If the definitions of criminal conspiracy expand to cover more and more young people, the punishments remain fixed: a conspiracy charge automatically ups the mandatory sentencing minimum on other offenses. Increasingly, and especially in the case of youth crews, the tapestry of such charges are woven out of online correspondences.
“I’ve been arrested before by police, I have friends who’ve been arrested before by police, and they’ll ask you, ‘Oh, you’re in the [Facebook group] Lite Feet Nation chat?’” explained performer Elijah Soto, who teaches dance through the Lite Feet group Mindlezz Thoughtz. “They watch us from Facebook. I’ve seen my friends, their profile pictures in the police station. I’ve seen my own comments on Facebook written in printed paper.”
Fraser recalled an equally chilling tale from the one and only time he was arrested, after dancing on the train a few weeks back.
“They asked me when I was in the cell, ‘Oh, are you down with Lyve Tyme?’” he said. “I was like, ‘What does that have to do with anything, what’s going on?’ They were like, ‘Oh, we just wanted to know.’ I was like, ‘That’s a dance team, it doesn’t matter, even if I was down with it, it’s not a gang that you could indict me for.’”
It’s unclear whether the NYPD currently considers Lyve Tyme, Lite Feet Nation, or any other specific dance group a criminal crew; the department did not return calls or emails for comment on this story. But if, as Palmer’s lecture suggests, the department is beginning to label them that way, dancers could presumably be indicted just like gang members, simply for their association.
“You go away for a long time,” Brotherton said of young people charged in crew conspiracies. “It’s really very serious—once you start throwing that around, the defendant often cops a plea very quickly. He knows he faces some pretty dire consequences if they go to trial.”
There is a streak of the absurd in all of this: A decade before most Lite Feeters and their dancing brethren were born, DARE instructors were already dreaming them up as the bright alternate futures for would-be drug dealers. Even today, gang prevention is largely structured around youth engagement, much of it funded by law enforcement in the form of group activities like sports and arts programs. At their most fundamental level, shoe tricks and ankle formats turn idle time into positive energy, whether on the train or in the park or at home in front of an iPhone.
“Dancing on the train is the smallest part of any dancer’s day. They dance and go get something to eat and then they go battle or they cypher or they do stuff like this,” Fraser told me, straining to be heard over the noise of a late Sunday night lab session—slang for practice—in mid February. “No killer you know is doing that. I’m sorry, you could be the most cold-hearted person, [but] after you kill somebody, you’re not gonna feel like dancing.”

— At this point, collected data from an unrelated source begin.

(** X15. [getActiveLink] throws exactly when it is given a pathname that
    is not empty, the current parameters and the menus, and one of the
    links of the menus does not parse as a URL.  With no pathname, an
    empty one, no parameters or no menus it returns no link, whatever
    the links of the menus and whether they parse or not; and when every
    link parses it returns, and returns a link only if the menus have
    one. *)
Theorem active_link_throws (parseUrl : string -> option Url)
    (currentPathname : option string)
    (currentSearchParams : option (list (string * string)))
    (menus : option (list NavbarMenu)) :
  (getActiveLink parseUrl currentPathname currentSearchParams menus = Throws <->
   exists path cur ms,
     currentPathname = Some path /\ path <> "" /\
     currentSearchParams = Some cur /\ menus = Some ms /\
     exists l, In l (all_links ms) /\ parseUrl (href l) = None) /\
  (currentPathname = None \/ currentPathname = Some "" \/
   currentSearchParams = None \/ menus = None ->
   forall parse,
     getActiveLink parse currentPathname currentSearchParams menus = Returns None) /\
  ((forall ms l, menus = Some ms -> In l (all_links ms) -> parseUrl (href l) <> None) ->
   exists r,
     getActiveLink parseUrl currentPathname currentSearchParams menus = Returns r /\
     forall l, r = Some l -> exists ms, menus = Some ms /\ In l (all_links ms)).
Proof.
  split; [apply getActiveLink_throws|]. split.
  - intros H parse. unfold getActiveLink.
    destruct currentPathname as [path|]; [|reflexivity].
    destruct currentSearchParams as [cur|]; [|reflexivity].
    destruct menus as [ms|]; [|reflexivity].
    destruct H as [H|[H|[H|H]]]; try discriminate.
    injection H as ->. reflexivity.
  - intros P.
    destruct (getActiveLink parseUrl currentPathname currentSearchParams menus)
      as [r|] eqn:E.
    + exists r. split; [reflexivity|]. intros l ->.
      unfold getActiveLink in E.
      destruct currentPathname as [path|]; [|discriminate].
      destruct currentSearchParams as [cur|]; [|discriminate].
      destruct menus as [ms|]; [|discriminate].
      destruct (String.eqb path "") eqn:Ep; [discriminate|].
      apply String.eqb_neq in Ep.
      assert (E' : getActiveLink parseUrl (Some path) (Some cur) (Some ms)
                   = Returns (Some l)).
      { unfold getActiveLink.
        replace (String.eqb path "") with false
          by (symmetry; now apply String.eqb_neq).
        exact E. }
      exists ms. split; [reflexivity|].
      rewrite scan_menus_flat in E.
      destruct (scan_links parseUrl path cur (all_links ms) (None, 0%nat))
        as [[bl bs]|] eqn:S; [|discriminate].
      injection E as ->.
      apply scan_links_best in S.
      destruct S as [(H & _)|(pre & l' & post & A & H & _)]; [discriminate|].
      injection H as <-. rewrite A. apply in_or_app. right. now left.
    + apply getActiveLink_throws in E.
      destruct E as (path & cur & ms & _ & _ & _ & Hm & l & Hin & Hp).
      now destruct (P ms l Hm Hin).
Qed.

Lemma active_link_throws_witness :
  (getActiveLink example_parse (Some "/Patient") (Some []) (Some example_menus) = Throws <->
   exists path cur ms,
     Some "/Patient" = Some path /\ path <> "" /\
     @Some (list (string * string)) [] = Some cur /\ Some example_menus = Some ms /\
     exists l, In l (all_links ms) /\ example_parse (href l) = None) /\
  (@None string = None \/ @None string = Some "" \/
   Some (@nil (string * string)) = None \/ Some example_menus = None ->
   forall parse,
     getActiveLink parse None (Some []) (Some example_menus) = Returns None) /\
  (forall ms l, Some example_menus = Some ms -> In l (all_links ms) ->
                example_parse (href l) <> None) /\
  exists r,
    getActiveLink example_parse (Some "/Patient") (Some []) (Some example_menus)
      = Returns r /\
    forall l, r = Some l -> exists ms, Some example_menus = Some ms /\ In l (all_links ms).
Proof.
  assert (P : forall ms l, Some example_menus = Some ms -> In l (all_links ms) ->
                           example_parse (href l) <> None).
  { intros ms l [= <-] Hin. vm_compute in Hin.
    repeat (destruct Hin as [<-|Hin]; [vm_compute; discriminate|]). destruct Hin. }
  split; [exact (proj1 (active_link_throws example_parse (Some "/Patient") (Some [])
                          (Some example_menus)))|].
  split; [exact (proj1 (proj2 (active_link_throws example_parse None (Some [])
                                 (Some example_menus))))|].
  split; [exact P|].
  exact (proj2 (proj2 (active_link_throws example_parse (Some "/Patient") (Some [])
                         (Some example_menus))) P).
Defined.

End NavbarFacts.

(* ================================================================= *)
(** ** Facts about the appointment agent *)

Module AgentFacts.

Import Agent.

Lemma prefix_spec (n s : string) :
  String.prefix n s = true <-> exists t, s = n +++ t.
Proof.
  revert s. induction n as [|c n IH]; intros s.
  - destruct s; simpl; (split; [intros _; eexists; reflexivity|reflexivity]).
  - destruct s as [|d s]; simpl;
      [split; [discriminate|intros (t & H); discriminate]|].
    destruct (ascii_dec c d) as [->|N].
    + rewrite IH. split; intros (t & H); exists t; [now subst|now inversion H].
    + split; [discriminate|]. intros (t & H). inversion H. congruence.
Qed.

Gangi, the police reform advocate, agreed: If what were happening to Fraser and his friends weren’t so terrifying, it’d almost be funny.
“That’s painfully ironic, that China of all places—what we think of as an autocratic-at-best country with little freedom artistic or otherwise—they’re inviting this young man to teach them his skills and give them the benefit of his creative inspiration, and in New York City we criminalize him for it,” Gangi told me. “It’s deeply fucked up.”